*Supplied information*
##############################

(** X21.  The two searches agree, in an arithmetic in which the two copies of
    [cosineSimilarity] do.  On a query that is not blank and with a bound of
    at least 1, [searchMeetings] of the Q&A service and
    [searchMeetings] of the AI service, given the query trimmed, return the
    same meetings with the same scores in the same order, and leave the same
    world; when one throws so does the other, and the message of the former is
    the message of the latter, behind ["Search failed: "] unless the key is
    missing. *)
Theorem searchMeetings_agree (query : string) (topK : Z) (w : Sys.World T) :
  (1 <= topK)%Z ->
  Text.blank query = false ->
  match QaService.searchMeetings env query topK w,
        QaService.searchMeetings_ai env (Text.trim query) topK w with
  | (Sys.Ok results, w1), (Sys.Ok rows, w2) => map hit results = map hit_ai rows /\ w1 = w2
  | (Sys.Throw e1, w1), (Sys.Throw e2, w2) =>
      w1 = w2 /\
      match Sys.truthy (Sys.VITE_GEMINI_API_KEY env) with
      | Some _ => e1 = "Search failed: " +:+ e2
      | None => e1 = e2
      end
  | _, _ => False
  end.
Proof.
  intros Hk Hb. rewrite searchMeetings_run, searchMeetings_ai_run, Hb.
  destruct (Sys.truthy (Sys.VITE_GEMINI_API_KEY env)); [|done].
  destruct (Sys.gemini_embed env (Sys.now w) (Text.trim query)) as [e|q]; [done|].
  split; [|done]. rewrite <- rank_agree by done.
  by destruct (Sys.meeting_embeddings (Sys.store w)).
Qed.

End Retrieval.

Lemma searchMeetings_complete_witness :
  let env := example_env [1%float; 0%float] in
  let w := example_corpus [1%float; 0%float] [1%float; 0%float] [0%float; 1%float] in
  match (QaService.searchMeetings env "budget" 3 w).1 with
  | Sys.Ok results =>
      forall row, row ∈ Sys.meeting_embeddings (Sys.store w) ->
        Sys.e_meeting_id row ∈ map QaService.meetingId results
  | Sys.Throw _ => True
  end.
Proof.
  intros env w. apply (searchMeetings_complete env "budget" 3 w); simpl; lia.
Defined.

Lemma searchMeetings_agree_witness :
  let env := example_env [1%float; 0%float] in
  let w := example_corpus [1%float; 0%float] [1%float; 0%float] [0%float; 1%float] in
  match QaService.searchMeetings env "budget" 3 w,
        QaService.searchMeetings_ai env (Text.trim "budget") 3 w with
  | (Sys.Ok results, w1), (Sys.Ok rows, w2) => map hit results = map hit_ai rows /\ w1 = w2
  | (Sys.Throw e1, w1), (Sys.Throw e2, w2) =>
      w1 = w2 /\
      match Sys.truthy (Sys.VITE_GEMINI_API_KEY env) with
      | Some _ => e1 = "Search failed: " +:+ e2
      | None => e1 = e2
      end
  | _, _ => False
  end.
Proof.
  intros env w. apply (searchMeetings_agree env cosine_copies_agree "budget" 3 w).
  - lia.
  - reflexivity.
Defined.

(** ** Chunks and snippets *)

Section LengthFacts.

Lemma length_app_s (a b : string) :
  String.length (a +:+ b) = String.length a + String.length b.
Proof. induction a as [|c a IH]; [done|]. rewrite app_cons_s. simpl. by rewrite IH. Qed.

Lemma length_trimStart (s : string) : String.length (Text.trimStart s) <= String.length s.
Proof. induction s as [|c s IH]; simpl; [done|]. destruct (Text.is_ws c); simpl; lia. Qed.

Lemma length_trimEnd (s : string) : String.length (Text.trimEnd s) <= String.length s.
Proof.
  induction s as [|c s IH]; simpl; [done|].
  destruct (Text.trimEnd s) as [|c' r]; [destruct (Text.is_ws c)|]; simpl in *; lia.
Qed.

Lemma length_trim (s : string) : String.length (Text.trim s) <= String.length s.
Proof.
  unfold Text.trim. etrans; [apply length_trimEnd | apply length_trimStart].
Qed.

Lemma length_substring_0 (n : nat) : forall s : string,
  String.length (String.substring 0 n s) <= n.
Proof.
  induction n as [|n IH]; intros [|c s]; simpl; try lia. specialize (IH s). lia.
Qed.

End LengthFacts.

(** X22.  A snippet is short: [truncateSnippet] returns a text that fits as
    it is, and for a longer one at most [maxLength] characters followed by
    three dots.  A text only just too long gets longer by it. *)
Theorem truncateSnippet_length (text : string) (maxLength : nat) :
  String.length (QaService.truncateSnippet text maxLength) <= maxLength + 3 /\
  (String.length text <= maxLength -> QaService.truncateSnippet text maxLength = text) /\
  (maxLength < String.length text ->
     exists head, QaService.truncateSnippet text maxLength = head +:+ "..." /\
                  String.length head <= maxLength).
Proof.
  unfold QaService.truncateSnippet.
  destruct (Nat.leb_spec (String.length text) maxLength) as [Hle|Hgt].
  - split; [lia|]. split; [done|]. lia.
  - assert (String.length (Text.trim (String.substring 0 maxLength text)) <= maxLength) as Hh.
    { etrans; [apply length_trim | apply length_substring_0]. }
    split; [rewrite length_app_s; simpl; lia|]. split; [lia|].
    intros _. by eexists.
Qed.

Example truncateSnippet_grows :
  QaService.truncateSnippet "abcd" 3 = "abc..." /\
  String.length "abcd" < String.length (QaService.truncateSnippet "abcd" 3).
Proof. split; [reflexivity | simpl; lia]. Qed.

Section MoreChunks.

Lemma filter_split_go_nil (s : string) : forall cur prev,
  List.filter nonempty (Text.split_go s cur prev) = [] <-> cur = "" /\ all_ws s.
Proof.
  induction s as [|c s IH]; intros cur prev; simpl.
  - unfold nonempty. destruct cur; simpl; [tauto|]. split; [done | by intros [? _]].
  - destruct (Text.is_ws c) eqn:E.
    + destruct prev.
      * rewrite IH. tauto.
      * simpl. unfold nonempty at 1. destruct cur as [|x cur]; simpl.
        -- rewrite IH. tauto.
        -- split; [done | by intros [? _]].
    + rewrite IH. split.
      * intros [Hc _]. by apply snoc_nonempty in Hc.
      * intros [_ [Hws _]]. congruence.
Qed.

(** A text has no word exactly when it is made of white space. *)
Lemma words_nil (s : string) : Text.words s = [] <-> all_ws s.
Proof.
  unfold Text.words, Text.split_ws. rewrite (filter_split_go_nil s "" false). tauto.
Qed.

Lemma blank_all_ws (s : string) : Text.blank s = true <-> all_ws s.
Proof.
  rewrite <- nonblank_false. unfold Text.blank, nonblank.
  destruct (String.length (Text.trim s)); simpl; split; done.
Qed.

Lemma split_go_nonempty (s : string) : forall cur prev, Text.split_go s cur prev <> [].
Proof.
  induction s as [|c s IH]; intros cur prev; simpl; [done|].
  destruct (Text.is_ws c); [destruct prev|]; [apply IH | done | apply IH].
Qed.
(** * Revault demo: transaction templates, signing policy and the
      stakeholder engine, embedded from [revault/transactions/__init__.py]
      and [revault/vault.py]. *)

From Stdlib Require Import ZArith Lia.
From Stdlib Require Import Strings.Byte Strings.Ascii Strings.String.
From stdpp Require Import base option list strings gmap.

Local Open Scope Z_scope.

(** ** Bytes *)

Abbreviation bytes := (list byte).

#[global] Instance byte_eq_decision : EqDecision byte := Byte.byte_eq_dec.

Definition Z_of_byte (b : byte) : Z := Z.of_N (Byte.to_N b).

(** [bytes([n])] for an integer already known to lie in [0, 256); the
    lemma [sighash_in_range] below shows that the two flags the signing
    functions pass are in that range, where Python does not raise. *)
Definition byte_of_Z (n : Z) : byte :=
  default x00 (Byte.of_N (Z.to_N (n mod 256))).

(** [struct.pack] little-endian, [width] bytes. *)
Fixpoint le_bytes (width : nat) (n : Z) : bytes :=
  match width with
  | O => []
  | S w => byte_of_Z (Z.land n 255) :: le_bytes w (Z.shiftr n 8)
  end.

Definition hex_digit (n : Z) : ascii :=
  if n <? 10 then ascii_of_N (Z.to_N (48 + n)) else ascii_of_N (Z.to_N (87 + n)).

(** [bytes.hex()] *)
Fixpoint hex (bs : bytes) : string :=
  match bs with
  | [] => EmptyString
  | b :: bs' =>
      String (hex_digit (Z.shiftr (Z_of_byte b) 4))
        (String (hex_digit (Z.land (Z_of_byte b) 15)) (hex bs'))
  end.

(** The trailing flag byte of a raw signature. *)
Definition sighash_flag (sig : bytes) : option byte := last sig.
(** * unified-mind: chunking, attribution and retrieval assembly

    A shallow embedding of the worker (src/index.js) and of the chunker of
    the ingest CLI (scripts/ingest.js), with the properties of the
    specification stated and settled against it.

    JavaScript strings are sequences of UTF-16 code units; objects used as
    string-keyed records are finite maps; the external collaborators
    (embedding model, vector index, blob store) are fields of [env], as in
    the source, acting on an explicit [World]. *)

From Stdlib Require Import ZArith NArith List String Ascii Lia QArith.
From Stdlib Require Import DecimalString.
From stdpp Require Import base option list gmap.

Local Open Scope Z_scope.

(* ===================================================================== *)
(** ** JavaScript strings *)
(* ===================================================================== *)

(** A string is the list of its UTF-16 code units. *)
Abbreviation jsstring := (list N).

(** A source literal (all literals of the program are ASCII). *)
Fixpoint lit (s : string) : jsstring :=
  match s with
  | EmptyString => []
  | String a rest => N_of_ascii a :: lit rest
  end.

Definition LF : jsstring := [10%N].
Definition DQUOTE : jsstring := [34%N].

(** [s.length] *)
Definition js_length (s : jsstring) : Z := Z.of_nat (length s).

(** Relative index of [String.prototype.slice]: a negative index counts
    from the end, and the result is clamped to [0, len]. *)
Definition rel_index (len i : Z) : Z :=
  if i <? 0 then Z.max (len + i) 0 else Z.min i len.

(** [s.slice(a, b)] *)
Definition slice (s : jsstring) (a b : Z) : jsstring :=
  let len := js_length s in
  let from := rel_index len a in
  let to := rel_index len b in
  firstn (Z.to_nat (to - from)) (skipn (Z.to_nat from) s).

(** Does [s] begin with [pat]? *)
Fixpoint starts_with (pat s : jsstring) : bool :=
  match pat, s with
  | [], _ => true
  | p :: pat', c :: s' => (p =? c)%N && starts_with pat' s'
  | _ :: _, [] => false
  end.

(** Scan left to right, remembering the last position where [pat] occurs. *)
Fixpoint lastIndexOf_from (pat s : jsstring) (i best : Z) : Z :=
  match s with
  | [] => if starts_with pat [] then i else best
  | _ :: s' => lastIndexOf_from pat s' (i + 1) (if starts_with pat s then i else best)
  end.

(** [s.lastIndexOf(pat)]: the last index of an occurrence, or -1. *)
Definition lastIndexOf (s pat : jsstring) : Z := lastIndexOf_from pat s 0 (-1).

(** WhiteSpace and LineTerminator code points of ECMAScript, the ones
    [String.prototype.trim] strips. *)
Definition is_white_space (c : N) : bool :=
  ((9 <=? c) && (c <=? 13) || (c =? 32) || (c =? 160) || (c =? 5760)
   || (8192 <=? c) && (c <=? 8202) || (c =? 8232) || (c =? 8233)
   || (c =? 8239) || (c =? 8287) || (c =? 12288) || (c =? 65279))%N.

##############################

Only one part of the material above is to be transcribed, namely the lines starting with the line that has "the source, acting" and going on through the line that has "Abbreviation jsstring := (list N).", exactly as they stand.

    the source, acting on an explicit [World]. *)

From Stdlib Require Import ZArith NArith List String Ascii Lia QArith.
From Stdlib Require Import DecimalString.
From stdpp Require Import base option list gmap.

Local Open Scope Z_scope.

(* ===================================================================== *)
(** ** JavaScript strings *)
(* ===================================================================== *)

(** A string is the list of its UTF-16 code units. *)
Abbreviation jsstring := (list N).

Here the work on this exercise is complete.